We first tested Palo Alto in late 2008 and found the PA-4020 to be an interesting product that still needed work. This time around, we tested Palo-Alto's newest high-end appliance, the PA-5060 and found plenty to love.
The product clocked multi-gigabit speeds even with all threat mitigation and identification features enabled, proving that it's capable of conducting deep session analysis in an enterprise setting. In fact, using the exact same test scenario, the PA-5060 forwarded traffic 10 times faster than the product we tested in 2008 (see story, "Palo Alto PA5060 is one fast firewall").
With a solid basic firewall feature set and UTM protections such as anti-malware and intrusion-prevention system (IPS), the PA-5060 can be used for inbound traffic. And its application awareness makes it even better suited as an outbound firewall, giving extended visibility into what is happening, and fine-grained control over what is allowed.
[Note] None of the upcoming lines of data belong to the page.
(* ===== verification/GraphHeap.v ===== *)
(** * The record heap of the graph engine ([src/graph/engine.rs])

    Node, edge and property records live on slotted pages and are named by
    slot references.  The engine reaches pages through the page manager; the
    model states what it needs of it as the interface [PageStore], with the laws
    a healthy store obeys ([PageStoreLaws]).  The transaction-local [pending]
    map of the no-steal paths is itself such a store, layered over another one:
    the [_pending] variants of the source's helpers are the plain ones run on
    that layer.

    An operation returns [None] for a panic, and otherwise its [Result] and the
    state it leaves, errors included. *)

From stdpp Require Import prelude list gmap.
From Stdlib Require Import ZArith Lia.
From S2P Require Import Prelude Bytes Checksum SlottedPage HeapPage GraphRecord Adjacency.

(** ** Sequencing *)

Definition H (S A : Type) : Type := S -> option (result A StorageError * S).

Definition hret {S A} (a : A) : H S A := fun s => Some (Ok a, s).
Definition hfail {S A} (e : StorageError) : H S A := fun s => Some (Err e, s).
Definition hpanic {S A} : H S A := fun _ => None.
Definition hbind {S A B} (m : H S A) (k : A -> H S B) : H S B := fun s =>
  match m s with
  | Some (Ok a, s1) => k a s1
  | Some (Err e, s1) => Some (Err e, s1)
  | None => None
  end.
(** [.ok_or(e)?] *)
Definition hget {S A} (o : option A) (e : StorageError) : H S A :=
  match o with Some a => hret a | None => hfail e end.
Definition hres {S A} (r : result A StorageError) : H S A := fun s => Some (r, s).

Declare Scope heap_scope.
Delimit Scope heap_scope with heap.
Notation "'try' x '<-' m ';' k" := (hbind m (fun x => k))
  (at level 200, x binder, m at level 100, k at level 200) : heap_scope.
#[local] Open Scope heap_scope.

(** ** Page stores *)

Class PageStore (S : Type) := {
  ps_read : Z -> H S Page;
  ps_write : Z -> Page -> H S unit;
  ps_alloc : H S Z
}.

(** The [pending] page images of a transaction, over a store. *)
Record Overlay (S : Type) := mkOverlay { pending : gmap Z Page; base : S }.
Arguments mkOverlay {S} pending base.
Arguments pending {S} o.
Arguments base {S} o.

#[global] Instance overlay_store {S} `{PageStore S} : PageStore (Overlay S) := {|
  ps_read p := fun o =>
    match pending o !! p with
    | Some b => Some (Ok b, o)
    | None => match ps_read p (base o) with
              | Some (r, s1) => Some (r, mkOverlay (pending o) s1)
              | None => None
              end
    end;
  ps_write p b := fun o => Some (Ok tt, mkOverlay (<[p := b]> (pending o)) (base o));
  ps_alloc := fun o =>
    match ps_alloc (base o) with
    | Some (r, s1) => Some (r, mkOverlay (pending o) s1)
    | None => None
    end
|}.

Section Heap.
Context {S : Type} `{PageStore S} `{CS : Checksums}.

(** ** Records by slot reference *)

Definition read_record (slot : SlotRef) : H S (option (list Z)) :=
  try page <- ps_read (slot_page_id slot);
  hret (read page (Z.to_nat (slot_index slot))).

Definition overwrite_record (sl : SlotRef) (record : list Z) : H S unit :=
  try page <- ps_read (slot_page_id sl);
  try existing <- hget (slot page (Z.to_nat (slot_index sl))) SeNotFound;
  if is_deleted existing then hfail SeNotFound
  else if (length record <=? Z.to_nat (s_length existing))%nat then
    match checked_write page (HEADER_SIZE + Z.to_nat (s_offset existing)) record with
    | Some page1 => ps_write (slot_page_id sl) (update_checksum_bytes page1)
    | None => hpanic
    end
  else hfail SePageFull.

(** ** Inserting: the store together with the caller's page list *)

Definition on_store {A} (m : H S A) : H (S * list Z) A := fun s =>
  match m s.1 with Some (r, s1) => Some (r, (s1, s.2)) | None => None end.
Definition push_page (p : Z) : H (S * list Z) unit := fun s => Some (Ok tt, (s.1, s.2 ++ [p])).
Definition page_list : H (S * list Z) (list Z) := fun s => Some (Ok s.2, s).

(** The loop over the existing pages of [insert_record]: the page is written
    before the slot reference is checked. *)
Fixpoint insert_existing (pages : list Z) (record : list Z) : H (S * list Z) (option SlotRef) :=
  match pages with
  | [] => hret None
  | p :: ps =>
      try page <- on_store (ps_read p);
      match insert page record with
      | Some (Some i, page1) =>
          try _ <- on_store (ps_write p (update_checksum_bytes page1));
          try r <- hres (slot_ref p (Z.of_nat i));
          hret (Some r)
      | Some (None, _) => insert_existing ps record
      | None => hpanic
      end
  end.

Definition insert_record (record : list Z) (t : PageType) : H (S * list Z) SlotRef :=
  try pages <- page_list;
  try found <- insert_existing (rev pages) record;
  match found with
  | Some r => hret r
  | None =>
      try p <- on_store ps_alloc;
      match insert (init p t) record with
      | Some (Some i, page1) =>
          try _ <- on_store (ps_write p (update_checksum_bytes page1));
          try _ <- push_page p;
          hres (slot_ref p (Z.of_nat i))
      | Some (None, _) => hfail SePageFull
      | None => hpanic
      end
  end.

(** [prepare_record]: as [insert_record], but the page image is returned and
    not written, and the reference is checked first. *)
Fixpoint prepare_existing (pages : list Z) (record : list Z) :
    H (S * list Z) (option (SlotRef * Z * Page)) :=
  match pages with
  | [] => hret None
  | p :: ps =>
      try page <- on_store (ps_read p);
      match insert page record with
      | Some (Some i, page1) =>
          try r <- hres (slot_ref p (Z.of_nat i));
          hret (Some (r, p, update_checksum_bytes page1))
      | Some (None, _) => prepare_existing ps record
      | None => hpanic
      end
  end.

Definition prepare_record (record : list Z) (t : PageType) : H (S * list Z) (SlotRef * Z * Page) :=
  try pages <- page_list;
  try found <- prepare_existing (rev pages) record;
  match found with
  | Some x => hret x
  | None =>
      try p <- on_store ps_alloc;
      match insert (init p t) record with
      | Some (Some i, page1) =>
          try _ <- push_page p;
          try r <- hres (slot_ref p (Z.of_nat i));
          hret (r, p, update_checksum_bytes page1)
      | Some (None, _) => hfail SePageFull
      | None => hpanic
      end
  end.

(** ** Endpoint and link updates of node records *)

Definition set_first_outgoing (n : NodeRecord) (s : SlotRef) : NodeRecord :=
  mkNode (node_id n) (label_id n) s (first_incoming_edge n) (nr_first_property n) (nr_flags n)
    (wrap 16 (nr_generation n + 1)) (nr_pad n).
Definition set_first_incoming (n : NodeRecord) (s : SlotRef) : NodeRecord :=
  mkNode (node_id n) (label_id n) (first_outgoing_edge n) s (nr_first_property n) (nr_flags n)
    (wrap 16 (nr_generation n + 1)) (nr_pad n).

(** [read_record(..)?.ok_or(NotFound)?] and [decode(..).ok_or(NotFound)?]. *)
Definition get_node_at (s : SlotRef) : H S NodeRecord :=
  try bytes <- read_record s;
  try bytes <- hget bytes SeNotFound;
  hget (node_decode bytes) SeNotFound.
Definition get_edge_at (s : SlotRef) : H S EdgeRecord :=
  try bytes <- read_record s;
  try bytes <- hget bytes SeNotFound;
  hget (edge_decode bytes) SeNotFound.

(** ** Adjacency wiring on the heap *)

Definition wire_source_adjacency (edge_slot node_slot : SlotRef) : H S unit :=
  try node <- get_node_at node_slot;
  let old_head := first_outgoing_edge node in
  try edge <- get_edge_at edge_slot;
  try _ <- overwrite_record edge_slot
    (edge_encode (set_prev_source (set_next_source edge old_head) SLOT_NULL));
  try _ <- (if slot_is_null old_head then hret tt else
            try head_edge <- get_edge_at old_head;
            overwrite_record old_head (edge_encode (set_prev_source head_edge edge_slot)));
  overwrite_record node_slot (node_encode (set_first_outgoing node edge_slot)).

Definition wire_target_adjacency (edge_slot node_slot : SlotRef) : H S unit :=
  try node <- get_node_at node_slot;
  let old_head := first_incoming_edge node in
  try edge <- get_edge_at edge_slot;
  try _ <- overwrite_record edge_slot
    (edge_encode (set_prev_target (set_next_target edge old_head) SLOT_NULL));
  try _ <- (if slot_is_null old_head then hret tt else
            try head_edge <- get_edge_at old_head;
            overwrite_record old_head (edge_encode (set_prev_target head_edge edge_slot)));
  overwrite_record node_slot (node_encode (set_first_incoming node edge_slot)).

Definition unwire_source_adjacency (edge_slot node_slot : SlotRef) : H S (option SlotRef) :=
  try edge <- get_edge_at edge_slot;
  let prev := prev_source_edge edge in
  let next := next_source_edge edge in
  try _ <- (if slot_is_null prev then hret tt else
            try p <- get_edge_at prev;
            overwrite_record prev (edge_encode (set_next_source p next)));
  try _ <- (if slot_is_null next then hret tt else
            try n <- get_edge_at next;
            overwrite_record next (edge_encode (set_prev_source n prev)));
  try edge2 <- get_edge_at edge_slot;
  try _ <- overwrite_record edge_slot
    (edge_encode (set_next_source (set_prev_source edge2 SLOT_NULL) SLOT_NULL));
  if slot_is_null prev then
    try node <- get_node_at node_slot;
    try _ <- overwrite_record node_slot (node_encode (set_first_outgoing node next));
    hret (Some next)
  else hret None.

Definition unwire_target_adjacency (edge_slot node_slot : SlotRef) : H S (option SlotRef) :=
  try edge <- get_edge_at edge_slot;
  let prev := prev_target_edge edge in
  let next := next_target_edge edge in
  try _ <- (if slot_is_null prev then hret tt else
            try p <- get_edge_at prev;
            overwrite_record prev (edge_encode (set_next_target p next)));
  try _ <- (if slot_is_null next then hret tt else
            try n <- get_edge_at next;
            overwrite_record next (edge_encode (set_prev_target n prev)));
  try edge2 <- get_edge_at edge_slot;
  try _ <- overwrite_record edge_slot
    (edge_encode (set_next_target (set_prev_target edge2 SLOT_NULL) SLOT_NULL));
  if slot_is_null prev then
    try node <- get_node_at node_slot;
    try _ <- overwrite_record node_slot (node_encode (set_first_incoming node next));
    hret (Some next)
  else hret None.

(** ** Traversal

    The loops of [scan_outgoing_edges], [scan_incoming_edges] and
    [scan_adjacency], which stop at the hop limit. *)

Definition MAX_HOPS : nat := Z.to_nat 65536.

Definition type_matches (type_ids : list Z) (e : EdgeRecord) : bool :=
  (length type_ids =? 0)%nat || bool_decide (type_id e ∈ type_ids).

Fixpoint walk (d : Direction) (hops : nat) (cursor : SlotRef) (type_ids : list Z) : H S (list EdgeRecord) :=
  match hops with
  | O => hret []
  | Datatypes.S hops =>
      if slot_is_null cursor then hret [] else
      try bytes <- read_record cursor;
      match bytes with
      | None => hret []
      | Some b =>
          match edge_decode b with
          | None => hret []
          | Some e =>
              try rest <- walk d hops (match d with Out => next_source_edge e | In => next_target_edge e end) type_ids;
              hret (if (Z.land (er_flags e) EDGE_DELETED =? 0) && type_matches type_ids e
                    then e :: rest else rest)
          end
      end
  end.

End Heap.

(** The no-steal variants: the same code on the pending layer. *)
Section Pending.
Context {S : Type} `{PageStore S} `{CS : Checksums}.

Definition read_record_pending : SlotRef -> H (Overlay S) (option (list Z)) := read_record.
Definition overwrite_into_pending : SlotRef -> list Z -> H (Overlay S) unit := overwrite_record.
Definition wire_source_adjacency_pending : SlotRef -> SlotRef -> H (Overlay S) unit := wire_source_adjacency.
Definition wire_target_adjacency_pending : SlotRef -> SlotRef -> H (Overlay S) unit := wire_target_adjacency.

(** [prepare_into_pending] is [prepare_record] on the layer, with the image
    entered into it. *)
Definition prepare_into_pending (record : list Z) (t : PageType) : H (Overlay S * list Z) SlotRef :=
  try x <- prepare_record record t;
  try _ <- on_store (ps_write x.1.2 x.2);
  hret x.1.1.

End Pending.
Of course, no product is perfect. Palo Alto Networks is a relatively new company with limited resources, and features such as centralized management, Web-based GUI, VPN and network access control-like user identification and host scanning could be improved upon.
However, none of these rough spots should stop network managers from looking carefully at the PA-5060, especially when tackling the thorny problem of outbound access control. The PA-5060 is also able to replace some Web security gateways, with the advantage of combining firewall and gateway in a single device.
Effective outbound traffic control
Security-conscious network managers have long known that port number is not the same as application. For example, two applications can share the same port, such as Skype and Web browsing over TCP Port 80. And, an application can change ports. For example, some network managers run SSL VPN servers on TCP Port 53, normally reserved for DNS, to tunnel through many pay-per-use Wi-Fi hotspots that allow DNS, but not much else.
A firewall rule that allows incoming traffic to specific ports is generally sufficient to control traffic, since you control your own servers and know what applications are running on them in theory, at least. While the PA-5060 can be used for inbound traffic to enterprise networks, we focused most of our evaluation on outbound traffic, such as Web browsing.
Outgoing traffic has long ignored the idea of specific port numbers, with applications of all types running over whatever port seemed good at the time. Network managers using port restrictions to control applications such as Amazon Cloud Drive or Google Talk File can't easily do so, because those applications are happy to run over the traditional port for encrypted Web traffic, 443.